[Given records — start]

(* ===== verification/RequestJson.v ===== *)
(** * RequestJson: the JSON of request bodies

    [json.NewDecoder(r.Body).Decode] as the handlers of
    [internal/handlers/handlers.go], [internal/handlers/storage.go] and
    [cmd/gateway/grpc.go] call it, and what a client that writes with
    [encoding/json] sends. *)

From stdpp Require Import base option list strings gmap.
From Stdlib Require Import ZArith Lia.
From S2P Require Import Prelude GoStrings GoPaths ServeMux JsonText Json Messaging EventJson Storage Retry FileStores.
Local Open Scope Z_scope.

(** [var req struct{ Text string `json:"text"` }] *)
Definition decode_text (body : stream) : option string :=
  v ← decode_stream body; into_struct ["text"] (λ _ v old, into_string old v) "" v.

Definition into_strings (old : list string) (v : json) : option (list string) :=
  match v with JNull => Some [] | JArr l => into_slice "" into_string old l | _ => None end.

(** [var req struct{ Texts []string `json:"texts"` }], and with [notes] *)
Definition decode_strings (field : string) (body : stream) : option (list string) :=
  v ← decode_stream body; into_struct [field] (λ _ v old, into_strings old v) [] v.

(** A map of strings: null makes it nil, a member adds to it or replaces, and a
    member that is null is empty. *)
Definition into_tags (old : tagmap) (v : json) : option tagmap :=
  match v with
  | JNull => Some None
  | JObj fs =>
      Some <$> foldl (λ acc f, m ← acc; s ← into_string "" f.2; Some (<[unquote f.1 := s]> m)) (Some (default ∅ old)) fs
  | _ => None
  end.

(** [var tags map[string]string] *)
Definition decode_tags (body : stream) : option tagmap := v ← decode_stream body; into_tags None v.

(** ** Facts *)

(** What a client sends that writes the same struct, or a list of strings. *)
Definition text_body (text : string) : string := print (JObj [("text", jstring text)]).
Definition strings_body (field : string) (l : list string) : string := print (JObj [(field, JArr (jstring <$> l))]).

Lemma decode_text_body text err : utf8_valid text = true → decode_text (mkStream (text_body text) err) = Some text.
Proof.
  intros Ht. unfold decode_text, text_body. rewrite decode_print by (done || by apply single_wf, wf_jstring).
  cbn [mbind option_bind]. unfold into_struct. cbn [foldl mbind option_bind fst snd].
  replace (field_of ["text"] (unquote "text")) with (Some "text") by reflexivity. by apply into_string_jstring.
Qed.

(** A decoded text is valid UTF-8, whatever was sent. *)
Lemma decode_text_valid body text : decode_text body = Some text → utf8_valid text = true.
Proof.
  unfold decode_text. intros (v & _ & Hv)%bind_Some. revert Hv.
  apply (into_struct_keeps (λ s, utf8_valid s = true)); [done|]. intros n v' x y. apply into_string_valid.
Qed.

Lemma decode_strings_body field l err : str_all plain field = true → unquote field = field →
  Forall (λ s, utf8_valid s = true) l → decode_strings field (mkStream (strings_body field l) err) = Some l.
Proof.
  intros Hf Hu Hl. unfold decode_strings, strings_body. rewrite decode_print.
  - cbn [mbind option_bind]. unfold into_struct. cbn [foldl mbind option_bind fst snd]. rewrite Hu, field_single.
    cbn [into_strings]. rewrite (into_slice_fmap "" into_string jstring id), list_fmap_id; [done|].
    intros o x Hx. apply into_string_jstring. by eapply Forall_forall in Hl.
  - apply single_wf; [done|]. constructor. apply Forall_fmap. eapply Forall_impl; [exact Hl|]. intros s Hs. by apply wf_jstring.
  - assert (nesting (JArr (jstring <$> l)) = 1) as Hn; [|unfold maxNestingDepth; cbn [nesting] in *; lia].
    clear Hl. cbn [nesting]. induction l as [|s l IH]; [done|]. cbn [fmap list_fmap nesting jstring]. lia.
  - done.
Qed.

Lemma decode_strings_valid field body l : decode_strings field body = Some l → Forall (λ s, utf8_valid s = true) l.
Proof.
  unfold decode_strings. intros (v & _ & Hv)%bind_Some. revert Hv.
  apply (into_struct_keeps (Forall (λ s, utf8_valid s = true))); [done|]. intros n v' x y Hx.
  destruct v'; try done; cbn; [by intros [= <-]|].
  apply (into_slice_keeps (λ s, utf8_valid s = true)); [done| |done]. intros s u z. apply into_string_valid.
Qed.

[Given records — finish]

• _Work request_: Repeat the data verbatim.

• _Output_:
(* ===== verification/RequestJson.v ===== *)
(** * RequestJson: the JSON of request bodies

    [json.NewDecoder(r.Body).Decode] as the handlers of
    [internal/handlers/handlers.go], [internal/handlers/storage.go] and
    [cmd/gateway/grpc.go] call it, and what a client that writes with
    [encoding/json] sends. *)

From stdpp Require Import base option list strings gmap.
From Stdlib Require Import ZArith Lia.
From S2P Require Import Prelude GoStrings GoPaths ServeMux JsonText Json Messaging EventJson Storage Retry FileStores.
Local Open Scope Z_scope.

(** [var req struct{ Text string `json:"text"` }] *)
Definition decode_text (body : stream) : option string :=
  v ← decode_stream body; into_struct ["text"] (λ _ v old, into_string old v) "" v.

Definition into_strings (old : list string) (v : json) : option (list string) :=
  match v with JNull => Some [] | JArr l => into_slice "" into_string old l | _ => None end.

(** [var req struct{ Texts []string `json:"texts"` }], and with [notes] *)
Definition decode_strings (field : string) (body : stream) : option (list string) :=
  v ← decode_stream body; into_struct [field] (λ _ v old, into_strings old v) [] v.

(** A map of strings: null makes it nil, a member adds to it or replaces, and a
    member that is null is empty. *)
Definition into_tags (old : tagmap) (v : json) : option tagmap :=
  match v with
  | JNull => Some None
  | JObj fs =>
      Some <$> foldl (λ acc f, m ← acc; s ← into_string "" f.2; Some (<[unquote f.1 := s]> m)) (Some (default ∅ old)) fs
  | _ => None
  end.

(** [var tags map[string]string] *)
Definition decode_tags (body : stream) : option tagmap := v ← decode_stream body; into_tags None v.

(** ** Facts *)

(** What a client sends that writes the same struct, or a list of strings. *)
Definition text_body (text : string) : string := print (JObj [("text", jstring text)]).
Definition strings_body (field : string) (l : list string) : string := print (JObj [(field, JArr (jstring <$> l))]).

Lemma decode_text_body text err : utf8_valid text = true → decode_text (mkStream (text_body text) err) = Some text.
Proof.
  intros Ht. unfold decode_text, text_body. rewrite decode_print by (done || by apply single_wf, wf_jstring).
  cbn [mbind option_bind]. unfold into_struct. cbn [foldl mbind option_bind fst snd].
  replace (field_of ["text"] (unquote "text")) with (Some "text") by reflexivity. by apply into_string_jstring.
Qed.

(** A decoded text is valid UTF-8, whatever was sent. *)
Lemma decode_text_valid body text : decode_text body = Some text → utf8_valid text = true.
Proof.
  unfold decode_text. intros (v & _ & Hv)%bind_Some. revert Hv.
  apply (into_struct_keeps (λ s, utf8_valid s = true)); [done|]. intros n v' x y. apply into_string_valid.
Qed.

Lemma decode_strings_body field l err : str_all plain field = true → unquote field = field →
  Forall (λ s, utf8_valid s = true) l → decode_strings field (mkStream (strings_body field l) err) = Some l.
Proof.
  intros Hf Hu Hl. unfold decode_strings, strings_body. rewrite decode_print.
  - cbn [mbind option_bind]. unfold into_struct. cbn [foldl mbind option_bind fst snd]. rewrite Hu, field_single.
    cbn [into_strings]. rewrite (into_slice_fmap "" into_string jstring id), list_fmap_id; [done|].
    intros o x Hx. apply into_string_jstring. by eapply Forall_forall in Hl.
  - apply single_wf; [done|]. constructor. apply Forall_fmap. eapply Forall_impl; [exact Hl|]. intros s Hs. by apply wf_jstring.
  - assert (nesting (JArr (jstring <$> l)) = 1) as Hn; [|unfold maxNestingDepth; cbn [nesting] in *; lia].
    clear Hl. cbn [nesting]. induction l as [|s l IH]; [done|]. cbn [fmap list_fmap nesting jstring]. lia.
  - done.
Qed.

Lemma decode_strings_valid field body l : decode_strings field body = Some l → Forall (λ s, utf8_valid s = true) l.
Proof.
  unfold decode_strings. intros (v & _ & Hv)%bind_Some. revert Hv.
  apply (into_struct_keeps (Forall (λ s, utf8_valid s = true))); [done|]. intros n v' x y Hx.
  destruct v'; try done; cbn; [by intros [= <-]|].
  apply (into_slice_keeps (λ s, utf8_valid s = true)); [done| |done]. intros s u z. apply into_string_valid.
Qed.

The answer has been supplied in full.